● **Try it**
Starting at the line below holding "else if (48 <=? b) && (b <=? 57) then" and stopping at the line holding "44 :: rest =>", print every line exactly, both ends included, and leave the rest out.
┌──
(* ===== verification/TestsControl.v ===== *)
(** * The unit tests of src/control/ and src/handler/registry.rs, run on the model

    [serde_json] is a parameter of the model; here it is the JSON of the tests:
    objects, strings without escapes and unsigned numbers, printed without
    spaces and parsed from text. *)

From S2P Require Import Prelude Errors WireFormat Codec Json Init Control Program Context Registry Msgpack UnitTest.

#[local] Existing Instance string_errors.

(** ** JSON text *)

#[warnings="-register-all"]
Inductive json_text :=
| JString (s : string)
| JNumber (n : Z)
| JObject (members : list (string * json_text)).

Definition QUOTE : Z := 34.

Definition print_string (s : string) : bytes := QUOTE :: as_bytes s ++ [QUOTE].

Fixpoint print_text (v : json_text) : bytes :=
  match v with
  | JString s => print_string s
  | JNumber n => as_bytes (pretty n)
  | JObject ms =>
    let fix members (ms : list (string * json_text)) : bytes :=
      match ms with
      | [] => []
      | [(k, v)] => print_string k ++ 58 :: print_text v
      | (k, v) :: ms => (print_string k ++ 58 :: print_text v) ++ 44 :: members ms
      end in
    LEFT_BRACE :: members ms ++ [RIGHT_BRACE]
  end.

(** Up to the closing quote; escapes are not supported. *)
Fixpoint text_string (bs : bytes) : option (bytes * bytes) :=
  match bs with
  | [] => None
  | b :: bs =>
    if b =? QUOTE then Some ([], bs)
    else if b =? 92 then None
    else '(s, rest) ← text_string bs; Some (b :: s, rest)
  end.

Fixpoint text_number (acc : Z) (bs : bytes) : Z * bytes :=
  match bs with
  | b :: rest => if (48 <=? b) && (b <=? 57) then text_number (10 * acc + (b - 48)) rest else (acc, bs)
  | [] => (acc, [])
  end.

(** A value at the front of the text; [members] of an object after the brace. *)
Fixpoint text_value (fuel : nat) (bs : bytes) : option (json_text * bytes) :=
  match fuel with
  | O => None
  | S fuel =>
    match bs with
    | [] => None
    | b :: rest =>
      if b =? QUOTE then '(s, rest) ← text_string rest; Some (JString (of_bytes s), rest)
      else if b =? LEFT_BRACE then
        '(ms, rest) ← text_members fuel rest; Some (JObject ms, rest)
      else if (48 <=? b) && (b <=? 57) then
        let '(n, rest) := text_number 0 bs in Some (JNumber n, rest)
      else None
    end
  end
with text_members (fuel : nat) (bs : bytes) : option (list (string * json_text) * bytes) :=
  match fuel with
  | O => None
  | S fuel =>
    match bs with
    | 125 :: rest => Some ([], rest)
    | 34 :: rest =>
      '(k, rest) ← text_string rest;
      match rest with
      | 58 :: rest =>
        '(v, rest) ← text_value fuel rest;
        match rest with
        | 44 :: rest =>
          '(ms, rest) ← text_members fuel rest; Some ((of_bytes k, v) :: ms, rest)
        | 125 :: rest => Some ([(of_bytes k, v)], rest)
        | _ => None
        end
      | _ => None
      end
    | _ => None
    end
  end.

Definition parse_text (bs : bytes) : result string json_text :=
  match text_value (S (length bs)) bs with
  | Some (v, []) => Ok v
  | _ => Err "syntax error"%string
  end.

#[local] Instance text_json : SerdeJson := {|
  Value := json_text;
  v_string := JString;
  v_number := JNumber;
  v_object m := JObject (map_to_list m);
  as_object v := match v with JObject ms => Some (list_to_map ms) | _ => None end;
  as_str v := match v with JString s => Some s | _ => None end;
  as_u64 v := match v with JNumber n => Some n | _ => None end;
  json_to_string v := Ok (print_text v);
  json_from_str := parse_text
|}.

(** [parsed[key]] and the comparison with a string or a number. *)
Definition at_key (v : option Value) (key : string) : option Value := v ≫= λ v, get v key.
Definition str_at (v : option Value) (key : string) : option string := at_key v key ≫= as_str.
Definition u64_at (v : option Value) (key : string) : option Z := at_key v key ≫= as_u64.

(** Single quotes stand for the double quotes of the Rust raw strings. *)
Definition raw_text (s : string) : bytes := (λ b, if b =? 39 then QUOTE else b) <$> as_bytes s.

(** ** stdin.rs *)
Module stdin_tests.

Definition test_ping_maps_to_pong : option unit :=
  let line := raw_text "{'jsonrpc':'2.0','method':'$ping'}" in
  assert_eq (parse_control_line line) Pong.

Definition test_shutdown_maps_to_shutdown : option unit :=
  let line := raw_text "{'jsonrpc':'2.0','method':'$shutdown','params':{}}" in
  assert_eq (parse_control_line line) Shutdown.

Definition test_trailing_newline_is_tolerated : option unit :=
  let line := raw_text "{'jsonrpc':'2.0','method':'$ping'}" ++ [NEWLINE] in
  assert_eq (parse_control_line line) Pong.

Definition test_non_json_line_is_ignored : option unit :=
  assert_eq (parse_control_line (as_bytes "hello, this is a log line")) Ignore;;
  assert_eq (parse_control_line (as_bytes "")) Ignore;;
  assert_eq (parse_control_line (as_bytes "   ")) Ignore.

Definition test_unknown_method_is_ignored : option unit :=
  let line := raw_text "{'jsonrpc':'2.0','method':'$something-else'}" in
  assert_eq (parse_control_line line) Ignore.

Definition test_missing_method_is_ignored : option unit :=
  let line := raw_text "{'jsonrpc':'2.0','id':1}" in
  assert_eq (parse_control_line line) Ignore.

Definition test_malformed_json_is_ignored : option unit :=
  let line := raw_text "{'jsonrpc':'2.0','method':" in
  assert_eq (parse_control_line line) Ignore.

Definition test_pong_message_shape : option unit :=
  parsed ← unwrap (json_from_str PONG_MESSAGE);
  assert_eq (str_at (Some parsed) "jsonrpc") (Some "2.0"%string);;
  assert_eq (str_at (Some parsed) "method") (Some "$pong"%string).

Definition tests : list (option unit) :=
  [test_ping_maps_to_pong; test_shutdown_maps_to_shutdown; test_trailing_newline_is_tolerated;
   test_non_json_line_is_ignored; test_unknown_method_is_ignored;
   test_missing_method_is_ignored; test_malformed_json_is_ignored; test_pong_message_shape].

Example stdin_tests_pass : all_pass tests = true.
Proof. vm_compute. reflexivity. Qed.
End stdin_tests.


(** ** init.rs *)
Module init_tests.

Definition socket : string := "/tmp/test.sock".

Definition parsed_message (schema : InitSchema) : option Value :=
  msg ← build_init_message socket schema;
  unwrap (json_from_str msg).

Definition params (schema : InitSchema) : option Value :=
  at_key (parsed_message schema) "params".
Definition schema_key (schema : InitSchema) (key : string) : option Value :=
  at_key (at_key (params schema) "schema") key.

Definition test_build_init_message_format : option unit :=
  let schema := new_schema in
  let schema := add_method schema "echo" 1 RtResult in
  let schema := add_method schema "generate" 2 RtStream in
  let schema := add_event schema "progress" 3 in
  let parsed := parsed_message schema in
  assert_eq (str_at parsed "jsonrpc") (Some "2.0"%string);;
  assert_eq (str_at parsed "method") (Some "$init"%string);;
  assert_eq (str_at (at_key parsed "params") "pipe") (Some "/tmp/test.sock"%string);;
  assert_eq (str_at (at_key parsed "params") "version") (Some "1.0.0"%string).

Definition test_method_schema : option unit :=
  let schema := add_method new_schema "echo" 1 RtResult in
  let echo := at_key (schema_key schema "methods") "echo" in
  assert_eq (u64_at echo "id") (Some 1);;
  assert_eq (str_at echo "response") (Some "result"%string).

Definition test_event_schema : option unit :=
  let schema := add_event new_schema "progress" 5 in
  assert_eq (u64_at (at_key (schema_key schema "events") "progress") "id") (Some 5).

Definition test_response_types : option unit :=
  let schema := add_method new_schema "result_method" 1 RtResult in
  let schema := add_method schema "stream_method" 2 RtStream in
  let schema := add_method schema "ack_method" 3 RtAck in
  let schema := add_method schema "none_method" 4 RtNone in
  let methods := schema_key schema "methods" in
  assert_eq (str_at (at_key methods "result_method") "response") (Some "result"%string);;
  assert_eq (str_at (at_key methods "stream_method") "response") (Some "stream"%string);;
  assert_eq (str_at (at_key methods "ack_method") "response") (Some "ack"%string);;
  assert_eq (str_at (at_key methods "none_method") "response") (Some "none"%string).

Definition empty_object (v : option Value) : option bool :=
  v ← v; m ← as_object v; Some (bool_decide (dom m = (∅ : gset string))).

Definition test_empty_schema : option unit :=
  let schema := new_schema in
  assert_that (schema_is_empty schema);;
  methods ← empty_object (schema_key schema "methods");
  assert_that methods;;
  events ← empty_object (schema_key schema "events");
  assert_that events.

Definition test_schema_get_method : option unit :=
  let schema := add_method new_schema "echo" 1 RtResult in
  method ← get_method schema "echo";
  assert_eq (ms_id method) 1;;
  assert_eq (ms_response method) RtResult;;
  assert_that (is_none (get_method schema "nonexistent")).

Definition test_schema_get_event : option unit :=
  let schema := add_event new_schema "progress" 5 in
  event ← get_event schema "progress";
  assert_eq (es_id event) 5;;
  assert_that (is_none (get_event schema "nonexistent")).

Definition tests : list (option unit) :=
  [test_build_init_message_format; test_method_schema; test_event_schema;
   test_response_types; test_empty_schema; test_schema_get_method; test_schema_get_event].

Example init_tests_pass : all_pass tests = true.
Proof. vm_compute. reflexivity. Qed.
End init_tests.

(** ** stdio.rs, on a stdout that works *)
Module stdio_tests.

Definition test_write_stdout_line_does_not_panic : option unit :=
  let '(_, result) := write_stdout_line ([] : bytes) (raw_text "{'test': true}") in
  assert_that (is_ok result).

Record TestData := { value : Z }.

(** [#[derive(Serialize)]]. *)
#[export] Instance TestData_serialize : JsonSerialize TestData :=
  λ d, Ok (print_text (JObject [("value"%string, JNumber (value d))])).

Definition test_write_stdout_json_serializes : option unit :=
  let data := {| value := 42 |} in
  let '(_, result) := write_stdout_json ([] : bytes) data in
  assert_that (is_ok result).

Definition tests : list (option unit) :=
  [test_write_stdout_line_does_not_panic; test_write_stdout_json_serializes].

Example stdio_tests_pass : all_pass tests = true.
Proof. vm_compute. reflexivity. Qed.
End stdio_tests.

(** ** registry.rs: the handlers are registered, never called, so the tests
    pass whatever decodes their payloads *)
Module registry_tests.
Section Tests.
Context (decoder : ∀ T, DeserializeOwned T).

(** [|_: T, _ctx| async { Ok(()) }]. *)
Definition ok_handler {T} (_ : T) (_ : RequestContext) : prog := Ret (Ok tt).

(** [register] in a build with overflow checks, as [cargo test] makes it. *)
Definition reg (T : Type) (r : HandlerRegistry) (name : string) (rt : ResponseType) :
  option HandlerRegistry :=
  register (DeserializeOwned0 := decoder T) true r name rt ok_handler.

Definition test_register_method : option unit :=
  registry ← reg string new_registry "echo" RtResult;
  assert_that (is_some (get_handler registry "echo"));;
  assert_eq (get_method_id registry "echo") (Some 1);;
  assert_eq (get_method_name registry 1) (Some "echo"%string).

Definition test_id_assignment_sequential : option unit :=
  registry ← reg unit new_registry "method1" RtResult;
  registry ← reg unit registry "method2" RtStream;
  registry ← reg unit registry "method3" RtAck;
  assert_eq (get_method_id registry "method1") (Some 1);;
  assert_eq (get_method_id registry "method2") (Some 2);;
  assert_eq (get_method_id registry "method3") (Some 3).

Definition test_register_event : option unit :=
  registry ← register_event true new_registry "progress";
  registry ← register_event true registry "status";
  assert_eq (get_event_id registry "progress") (Some 1);;
  assert_eq (get_event_id registry "status") (Some 2).

Definition test_build_schema : option unit :=
  registry ← reg string new_registry "echo" RtResult;
  registry ← reg Z registry "generate" RtStream;
  registry ← register_event true registry "progress";
  let schema := build_schema registry in
  echo ← get_method schema "echo";
  assert_eq (ms_id echo) 1;;
  assert_eq (ms_response echo) RtResult;;
  generate ← get_method schema "generate";
  assert_eq (ms_id generate) 2;;
  assert_eq (ms_response generate) RtStream;;
  progress ← get_event schema "progress";
  assert_eq (es_id progress) 1.

Definition test_handler_not_found : option unit :=
  let registry := new_registry in
  assert_that (is_none (get_handler registry "nonexistent"));;
  assert_that (is_none (get_handler_by_id registry 99)).

Definition test_response_type : option unit :=
  registry ← reg unit new_registry "result_method" RtResult;
  registry ← reg unit registry "stream_method" RtStream;
  assert_eq (get_response_type registry "result_method") (Some RtResult);;
  assert_eq (get_response_type registry "stream_method") (Some RtStream).

Definition tests : list (option unit) :=
  [test_register_method; test_id_assignment_sequential; test_register_event;
   test_build_schema; test_handler_not_found; test_response_type].
End Tests.

Example registry_tests_pass decoder : all_pass (tests decoder) = true.
Proof. vm_compute. reflexivity. Qed.
End registry_tests.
└──
● **Your response**
      else if (48 <=? b) && (b <=? 57) then
        let '(n, rest) := text_number 0 bs in Some (JNumber n, rest)
      else None
    end
  end
with text_members (fuel : nat) (bs : bytes) : option (list (string * json_text) * bytes) :=
  match fuel with
  | O => None
  | S fuel =>
    match bs with
    | 125 :: rest => Some ([], rest)
    | 34 :: rest =>
      '(k, rest) ← text_string rest;
      match rest with
      | 58 :: rest =>
        '(v, rest) ← text_value fuel rest;
        match rest with
        | 44 :: rest =>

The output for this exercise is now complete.